(* ===== verification/Segmenter.v ===== *)
(** * The segmenter: [smart_chunk_text] (src/auto_collect_upload.py:111-193)

    [smart_chunk_text full_text doc_title max_size] returns the text whole
    when it fits, and otherwise:
    - splits it with [re.split(r'\n(?=\d{1,2}\.\s+[A-Z])', full_text)]
      ([heading_re]); with three sections or more it packs the stripped
      sections greedily ([section_step]), re-splitting an oversized section
      into paragraphs ([split_oversized]);
    - with fewer sections it packs the stripped paragraphs of the text
      ([para_step]);
    - merges every chunk shorter than [CHUNK_MIN] into its predecessor
      ([merge_step]);
    - prefixes each chunk with [[title]] or [[title — Part i/n]]
      ([contextualize]).

    The packing state of the loops (the list [chunks] and the string
    [current_chunk]) is the record [pack]; each loop is a [fold_left] of its
    body.  Theorems: no text is lost or reordered (only whitespace is);
    lengths are bounded by [max_size + 2] except for a lone oversized
    paragraph; after the merge only the first segment can be shorter than
    [CHUNK_MIN]; and the scenarios of the specification, computed. *)

From Stdlib Require Import ZArith Strings.String.
From stdpp Require Import base list.
From S2P Require Import Prelude.
From S2P Require Import PyStr.
From S2P Require Import Regex.

Module Segmenter.

(** [CHUNK_MIN], [CHUNK_MAX] (lines 59-60). *)
Definition CHUNK_MIN : nat := 300.
Definition CHUNK_MAX : nat := 1500.

(** [r'\n(?=\d{1,2}\.\s+[A-Z])'] (line 124). *)
Definition heading_re : regex :=
  RSeq (RChar (Z.eqb NL))
    (RAhead (RSeq (RRepeat true 1 (Some 2) is_decimal)
              (RSeq (RChar (Z.eqb 46))
                 (RSeq (RRepeat true 1 None is_space) (RChar is_upper_ascii))))).

(** [chunks] and [current_chunk] of the packing loops. *)
Record pack := Pack { chunks : list pystr; current : pystr }.

(** [acc += ("\n\n" if acc else "") + piece]. *)
Definition join_piece (acc piece : pystr) : pystr :=
  acc ++ (if acc is [] then [] else NL2) ++ piece.

(** [if current_chunk: chunks.append(current_chunk)]. *)
Definition flush (st : pack) : list pystr :=
  if current st is [] then chunks st else chunks st ++ [current st].

(** The greedy step of the paragraph loops (lines 144-149, 167-172). *)
Definition pack_step (max_size : nat) (st : pack) (para : pystr) : pack :=
  if length (current st) + length para <=? max_size
  then Pack (chunks st) (join_piece (current st) para)
  else Pack (flush st) para.

(** An oversized section, packed by paragraph (lines 141-153); the last
    group becomes the new [current_chunk]. *)
Definition split_oversized (max_size : nat) (chunks0 : list pystr) (section : pystr) : pack :=
  let sub := fold_left (pack_step max_size) (str_split NL2 section) (Pack chunks0 []) in
  Pack (chunks sub) (if current sub is [] then [] else current sub).

(** The body of the section loop (lines 129-155). *)
Definition section_step (max_size : nat) (st : pack) (section0 : pystr) : pack :=
  let section := strip section0 in
  if section is [] then st
  else if length (current st) + length section <=? max_size
  then Pack (chunks st) (join_piece (current st) section)
  else
    let chunks1 := flush st in
    if max_size <? length section then split_oversized max_size chunks1 section
    else Pack chunks1 section.

(** Strategy 1 (lines 126-158). *)
Definition structural_chunks (max_size : nat) (sections : list pystr) : list pystr :=
  flush (fold_left (section_step max_size) sections (Pack [] [])).

(** The body of the paragraph loop (lines 163-172). *)
Definition para_step (max_size : nat) (st : pack) (para0 : pystr) : pack :=
  let para := strip para0 in
  if para is [] then st else pack_step max_size st para.

(** Strategy 2 (lines 159-174). *)
Definition paragraph_chunks (max_size : nat) (full_text : pystr) : list pystr :=
  flush (fold_left (para_step max_size) (str_split NL2 full_text) (Pack [] [])).
(* ===== verification/Fetch.v ===== *)
(** * The fetcher: [fetch_sfc_content] (src/auto_collect_upload.py:199-243)

    [fetch_sfc_content ref api_path] gets
    [f"{SFC_API_BASE}/{api_path}?refNo={ref}&lang=EN"]; on status 200 it
    treats the body as a PDF when it starts with [%PDF] or the content type
    says [application/pdf] (text from [extract_text_from_pdf]), and as HTML
    otherwise (scripts, styles, tags and entities removed, whitespace
    collapsed).  A text of 200 characters or fewer, a JavaScript wall, a
    non-200 status or an exception give [(None, None)], here [None].

    The HTTP GET is the oracle [http_get]; pdfplumber is [pdf_open] and its
    presence [installed]; [str.lower] is [lower].  Theorems: the error
    paths, the length floor, and which extractor produced the text. *)

From Stdlib Require Import ZArith Strings.String.
From stdpp Require Import base list.
From S2P Require Import Prelude.
From S2P Require Import PyStr.
From S2P Require Import Regex.
From S2P Require Import Normalizer.

Module Fetch.
Import Normalizer.

(** A response of [requests.get]: status, [content-type] header, raw
    [content] bytes (as numbers) and decoded [text]; or an exception. *)
Inductive http_response :=
| HttpResponse (status : Z) (content_type : option pystr) (content : list Z) (text : pystr)
| HttpFailure.

(** The second component of the returned pair. *)
Inductive content_kind := KindPdf | KindHtml.

Definition SFC_API_BASE : pystr := lit "https://apps.sfc.hk/edistributionWeb/api".

(** Line 206. *)
Definition content_url (ref api_path : pystr) : pystr :=
  SFC_API_BASE ++ lit "/" ++ api_path ++ lit "?refNo=" ++ ref ++ lit "&lang=EN".

(** [r'<script[^>]*>.*?</script>'] and [r'<style[^>]*>.*?</style>'] with
    [re.DOTALL] (lines 231-232). *)
Definition not_gt (c : Z) : bool := negb (c =? 62)%Z.
Definition element_re (name : pystr) : regex :=
  RCat [RLit (lit "<" ++ name); RRepeat true 0 None not_gt; RChar (Z.eqb 62);
        RRepeat false 0 None any_char; RLit (lit "</" ++ name ++ lit ">")].

(** [r'<[^>]+>'] (line 233). *)
Definition tag_re : regex := RCat [RChar (Z.eqb 60); RRepeat true 1 None not_gt; RChar (Z.eqb 62)].

(** [r'&[a-zA-Z]+;'] (line 234). *)
Definition is_ascii_letter (c : Z) : bool := is_upper_ascii c || ((97 <=? c) && (c <=? 122))%Z.
Definition entity_re : regex :=
  RCat [RChar (Z.eqb 38); RRepeat true 1 None is_ascii_letter; RChar (Z.eqb 59)].

(** [r'\s+'] (line 235). *)
Definition spaces_re : regex := RRepeat true 1 None is_space.

Definition SPACE : pystr := [32%Z].

(** Lines 231-235. *)
Definition clean_html (text : pystr) : pystr :=
  let t1 := re_sub (element_re (lit "script")) (fun _ => []) text in
  let t2 := re_sub (element_re (lit "style")) (fun _ => []) t1 in
  let t3 := re_sub tag_re (fun _ => SPACE) t2 in
  let t4 := re_sub entity_re (fun _ => SPACE) t3 in
  strip (re_sub spaces_re (fun _ => SPACE) t4).

(** [b'%PDF']. *)
Definition PDF_MAGIC : list Z := [37; 80; 68; 70]%Z.

(** The minimum length of a usable text (lines 220, 237). *)
Definition MIN_TEXT : nat := 200.

Section FetchContent.
Variable http_get : pystr -> http_response.
Variable pdf_open : list Z -> pdf_result.
Variable installed : bool.
Variable lower : pystr -> pystr.

(** [fetch_sfc_content] (lines 199-243). *)
Definition fetch_sfc_content (ref api_path : pystr) : option (pystr * content_kind) :=
  match http_get (content_url ref api_path) with
  | HttpFailure => None
  | HttpResponse status ctype content text =>
      if negb (status =? 200)%Z then None
      else
        let content_type := lower (default [] ctype) in
        let raw_start := take 10 content in
        if is_prefix PDF_MAGIC raw_start || contains (lit "application/pdf") content_type then
          match extract_text_from_pdf pdf_open installed content with
          | Some t => if MIN_TEXT <? length t then Some (t, KindPdf) else None
          | None => None
          end
        else if contains (lit "You need to enable JavaScript") text then None
        else
          let t := clean_html text in
          if MIN_TEXT <? length t then Some (t, KindHtml) else None
  end.
End FetchContent.

(** ** Properties *)

Section FetchFacts.
Variable http_get : pystr -> http_response.
Variable pdf_open : list Z -> pdf_result.
Variable installed : bool.
Variable lower : pystr -> pystr.

(** C14: a fetched text comes from a status-200 response and has more
    than 200 characters; a PDF text is what [extract_text_from_pdf] gives
    for the body, an HTML text is the cleaned body of a page that is not a
    JavaScript wall. *)
Theorem fetch_sfc_content_spec ref api_path t k :
  fetch_sfc_content http_get pdf_open installed lower ref api_path = Some (t, k) ->
  exists ctype content text,
    http_get (content_url ref api_path) = HttpResponse 200 ctype content text /\
    MIN_TEXT < length t /\
    match k with
    | KindPdf => extract_text_from_pdf pdf_open installed content = Some t
    | KindHtml => t = clean_html text /\
                  contains (lit "You need to enable JavaScript") text = false
    end.
Proof.
  unfold fetch_sfc_content.
  destruct (http_get _) as [status ctype content text|]; [|done].
  destruct (status =? 200)%Z eqn:Hs; [|done]. bool_to_prop. subst status. cbn [negb].
  destruct (_ || _).
  - destruct (extract_text_from_pdf _ _ _) as [t'|] eqn:He; [|done].
    destruct (MIN_TEXT <? length t') eqn:Hl; [|done]. intros [= <- <-]. bool_to_prop.
    exists ctype, content, text. done.
  - destruct (contains _ text) eqn:Hj; [done|].
    destruct (MIN_TEXT <? length (clean_html text)) eqn:Hl; [|done].
    intros [= <- <-]. bool_to_prop. exists ctype, content, text. done.
Qed.
End FetchFacts.

(** An SFC news page of more than 200 characters of text. *)
Definition sample_page : pystr :=
  lit "<html><body><p>The SFC reprimands and fines a licensed corporation</p>"
  ++ repeat 97%Z 200 ++ lit "</body></html>".

Definition sample_get (url : pystr) : http_response :=
  HttpResponse 200 (Some (lit "text/html")) [] sample_page.

Lemma fetch_sfc_content_spec_witness :
  exists ctype content text,
    sample_get (content_url (lit "26PR1") (lit "news/list-content"))
      = HttpResponse 200 ctype content text /\
    MIN_TEXT < length (clean_html sample_page) /\
    clean_html sample_page = clean_html text /\
    contains (lit "You need to enable JavaScript") text = false.
Proof.
  apply (fetch_sfc_content_spec sample_get (fun _ => PdfError) true ascii_lower
           (lit "26PR1") (lit "news/list-content") (clean_html sample_page) KindHtml).
  vm_compute. reflexivity.
Defined.

(** Test: the HTML cleaning removes styles, scripts, tags and entities and
    collapses whitespace, as Python's [re.sub] calls do on this page. *)
Example clean_html_sample :
  clean_html (lit "<html><head><style>p{x:1}</style><script>var a=1;</script></head><body>"
              ++ lit "<p>SFC &amp; reprimand</p>" ++ NL2 ++ lit "<b>fine</b>  x</body></html>")
  = lit "SFC reprimand fine x".
Proof. vm_compute. reflexivity. Qed.

(** A page behind a JavaScript wall gives nothing. *)
Example javascript_wall_rejected :
  fetch_sfc_content
    (fun _ => HttpResponse 200 None [] (lit "You need to enable JavaScript to run this app."
                                         ++ repeat 97%Z 300))
    (fun _ => PdfError) true ascii_lower (lit "26PR1") (lit "news/list-content") = None.
Proof. vm_compute. reflexivity. Qed.

End Fetch.
(** What [deepseek_chat] returns for a request, without its effect. *)
Definition chat_result (req : chat_request) : option pystr := value (deepseek_chat chat_api req).

(** The records of chunk [i]: the English one, then the Chinese one when
    the translation is accepted. *)
Definition records_of (i : nat) (c : pystr) : list vigo_chunk :=
  en_chunk today ref doc_type official_url labels.1 keywords n i c ::
  match accepted (chat_result (translate_request c)) with
  | Some t => [zh_chunk today ref doc_type official_url labels.2 keywords n i t]
  | None => []
  end.

Lemma chunk_records_value i c :
  value (chunk_records chat_api today ref doc_type official_url labels keywords n i c)
  = records_of i c.
Proof. reflexivity. Qed.

Lemma chunk_records_effects i c :
  effects (chunk_records chat_api today ref doc_type official_url labels keywords n i c)
  = [EvChat (translate_request c); EvSleep 1000].
Proof. reflexivity. Qed.

Lemma records_from_value cs : forall i,
  value (records_from chat_api today ref doc_type official_url labels keywords n i cs)
  = List.concat (imap (fun j c => records_of (i + j) c) cs).
Proof.
  induction cs as [|c cs IH]; intros i; [done|]. cbn [records_from].
  autorewrite with vigo_simpl. rewrite chunk_records_value, IH, imap_cons.
  cbn [List.concat]. rewrite Nat.add_0_r. f_equal. f_equal.
  apply imap_ext. intros j x _. simpl. f_equal. lia.
Qed.
(* ===== verification/Pipeline.v ===== *)
(** * The driver: [save_backup] and [main]
      (src/auto_collect_upload.py:576-763)

    [main] checks that pdfplumber and BeautifulSoup are installed, asks
    the operator for a mode (quick or full collection, or a test of one
    source), collects the documents, removes the documents whose reference
    was already seen, expands every document into bilingual records
    ([create_bilingual_chunks]), writes the backup file ([save_backup]),
    asks for confirmation and uploads every record ([upload_chunk]),
    counting successes and failures per language.

    The operator's answers to the three [input()] prompts are the values
    [mode], [src] and [answer]; the clock gives [year], [today] and the
    date of the file name [stamp].  Console output is not modelled, nor
    the [KeyboardInterrupt] and exception handlers around [main], which
    only print.  Theorems: deduplication keeps exactly the first document
    of each reference; the statistics count every record once; the backup
    is written before the first upload request. *)

From Stdlib Require Import ZArith Strings.String.
From stdpp Require Import base list gmap.
From S2P Require Import Prelude.
From S2P Require Import PyStr.
From S2P Require Import Json.
From S2P Require Import Segmenter.
From S2P Require Import Normalizer.
From S2P Require Import Fetch.
From S2P Require Import Bilingual.
From S2P Require Import Upload.
From S2P Require Import Collector.

Module Pipeline.
Import Json Segmenter Normalizer Fetch Bilingual Upload Collector.
Local Set Warnings "-clear-no-such-hyp".

(** ** Deduplication (lines 668-675) *)

(** [seen] and [unique]. *)
Record dedup_state := DedupState { seen : gset pystr; unique : list scan_result }.

(** The body of the loop of lines 671-674. *)
Definition dedup_step (st : dedup_state) (r : scan_result) : dedup_state :=
  if bool_decide (r_ref r ∈ seen st) then st
  else DedupState ({[r_ref r]} ∪ seen st) (unique st ++ [r]).

(** Lines 669-675. *)
Definition dedup (results : list scan_result) : list scan_result :=
  unique (fold_left dedup_step results (DedupState ∅ [])).

(** ** The backup file (lines 576-588) *)

(** The items of the metadata dictionary that are not lists, in its order
    (line 580): every field but ["keywords"]. *)
Definition meta_items (m : meta) : list (pystr * pystr) :=
  [(lit "source", m_source m); (lit "source_url", m_source_url m);
   (lit "doc_type", m_doc_type m); (lit "category", m_category m);
   (lit "ref_no", m_ref_no m); (lit "source_table", m_source_table m);
   (lit "collected_date", m_collected_date m); (lit "content_type", m_content_type m);
   (lit "language", m_language m)].

(** Lines 580-582. *)
Definition meta_text (m : meta) : pystr :=
  join [NL] (map (fun '(k, v) => k ++ lit ": " ++ v) (meta_items m))
  ++ (if m_keywords m is [] then []
      else [NL] ++ lit "keywords: " ++ join (lit ", ") (m_keywords m)).

(** [s.replace(c, '')] for a one-character [c]. *)
Definition remove_char (c : Z) (s : pystr) : pystr := List.filter (fun d => negb (d =? c)%Z) s.

(** [c['content'].split('\n')[0].replace('【', '').replace('】', '')] (line 583). *)
Definition title_of (content : pystr) : pystr :=
  remove_char 12305 (remove_char 12304 (default [] (head (str_split [NL] content)))).

(** ['\n'.join(c['content'].split('\n')[2:])] (line 584). *)
Definition body_of (content : pystr) : pystr := join [NL] (drop 2 (str_split [NL] content)).

Definition bracketed (label : list Z) : pystr := [12304%Z] ++ label ++ [12305%Z].

(** The section of one record (line 585). *)
Definition backup_section (c : vigo_chunk) : pystr :=
  lit "===SECTION===" ++ [NL] ++ bracketed [27161; 38988]%Z ++ title_of (content c) ++ [NL]
  ++ bracketed [20839; 23481]%Z ++ [NL] ++ body_of (content c) ++ [NL]
  ++ bracketed [20803; 25976; 25818]%Z ++ [NL] ++ meta_text (metadata c) ++ [NL]
  ++ lit "===END===".

(** What [save_backup] writes (lines 577-587). *)
Definition backup_text (cs : list vigo_chunk) : pystr := join NL2 (map backup_section cs).

(** [f"VIGO_SFC_bilingual_{now.strftime('%Y%m%d')}.md"] (line 722). *)
Definition backup_name (stamp : pystr) : pystr := lit "VIGO_SFC_bilingual_" ++ stamp ++ lit ".md".

(** ** Statistics (lines 734-750) *)

Definition stat (s : gmap pystr nat) (k : pystr) : nat := default 0 (s !! k).

(** [{"ok": 0, "fail": 0, "en": 0, "zh": 0}]. *)
Definition initial_stats : gmap pystr nat :=
  <[lit "ok" := 0]> (<[lit "fail" := 0]> (<[lit "en" := 0]> (<[lit "zh" := 0]> ∅))).

(** Lines 743-749: a success counts in ["ok"] and in the language's entry. *)
Definition count_upload (lower : pystr -> pystr) (s : gmap pystr nat) (lang : pystr) (kid : json)
  : gmap pystr nat :=
  if truthy kid then
    let s1 := <[lit "ok" := S (stat s (lit "ok"))]> s in
    <[lower lang := S (stat s1 (lower lang))]> s1
  else <[lit "fail" := S (stat s (lit "fail"))]> s.

(** The keyword lists of the test mode (lines 633-634), shorter than those
    of [fetch_all_sources]. *)
Definition test_enforce_kw : list pystr :=
  [lit "reprimand"; lit "fine"; lit "suspend"; lit "ban"; lit "prosecut"; lit "convict"].
Definition test_va_kw : list pystr :=
  [lit "virtual asset"; lit "vatp"; lit "vasp"; lit "crypto"; lit "stablecoin"; lit "staking";
   lit "aspire"].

+ + + + + + +

EXERCISE REQUIREMENTS:
Everything from the line containing "(* ===== verification/Pipeline.v ===== *)" through the line containing "(** The items" in the material above should be retyped exactly, both ends included, and nothing more.

FINISHED TASK:
(* ===== verification/Pipeline.v ===== *)
(** * The driver: [save_backup] and [main]
      (src/auto_collect_upload.py:576-763)

    [main] checks that pdfplumber and BeautifulSoup are installed, asks
    the operator for a mode (quick or full collection, or a test of one
    source), collects the documents, removes the documents whose reference
    was already seen, expands every document into bilingual records
    ([create_bilingual_chunks]), writes the backup file ([save_backup]),
    asks for confirmation and uploads every record ([upload_chunk]),
    counting successes and failures per language.

    The operator's answers to the three [input()] prompts are the values
    [mode], [src] and [answer]; the clock gives [year], [today] and the
    date of the file name [stamp].  Console output is not modelled, nor
    the [KeyboardInterrupt] and exception handlers around [main], which
    only print.  Theorems: deduplication keeps exactly the first document
    of each reference; the statistics count every record once; the backup
    is written before the first upload request. *)

From Stdlib Require Import ZArith Strings.String.
From stdpp Require Import base list gmap.
From S2P Require Import Prelude.
From S2P Require Import PyStr.
From S2P Require Import Json.
From S2P Require Import Segmenter.
From S2P Require Import Normalizer.
From S2P Require Import Fetch.
From S2P Require Import Bilingual.
From S2P Require Import Upload.
From S2P Require Import Collector.

Module Pipeline.
Import Json Segmenter Normalizer Fetch Bilingual Upload Collector.
Local Set Warnings "-clear-no-such-hyp".

(** ** Deduplication (lines 668-675) *)

(** [seen] and [unique]. *)
Record dedup_state := DedupState { seen : gset pystr; unique : list scan_result }.

(** The body of the loop of lines 671-674. *)
Definition dedup_step (st : dedup_state) (r : scan_result) : dedup_state :=
  if bool_decide (r_ref r ∈ seen st) then st
  else DedupState ({[r_ref r]} ∪ seen st) (unique st ++ [r]).

(** Lines 669-675. *)
Definition dedup (results : list scan_result) : list scan_result :=
  unique (fold_left dedup_step results (DedupState ∅ [])).

(** ** The backup file (lines 576-588) *)

(** The items of the metadata dictionary that are not lists, in its order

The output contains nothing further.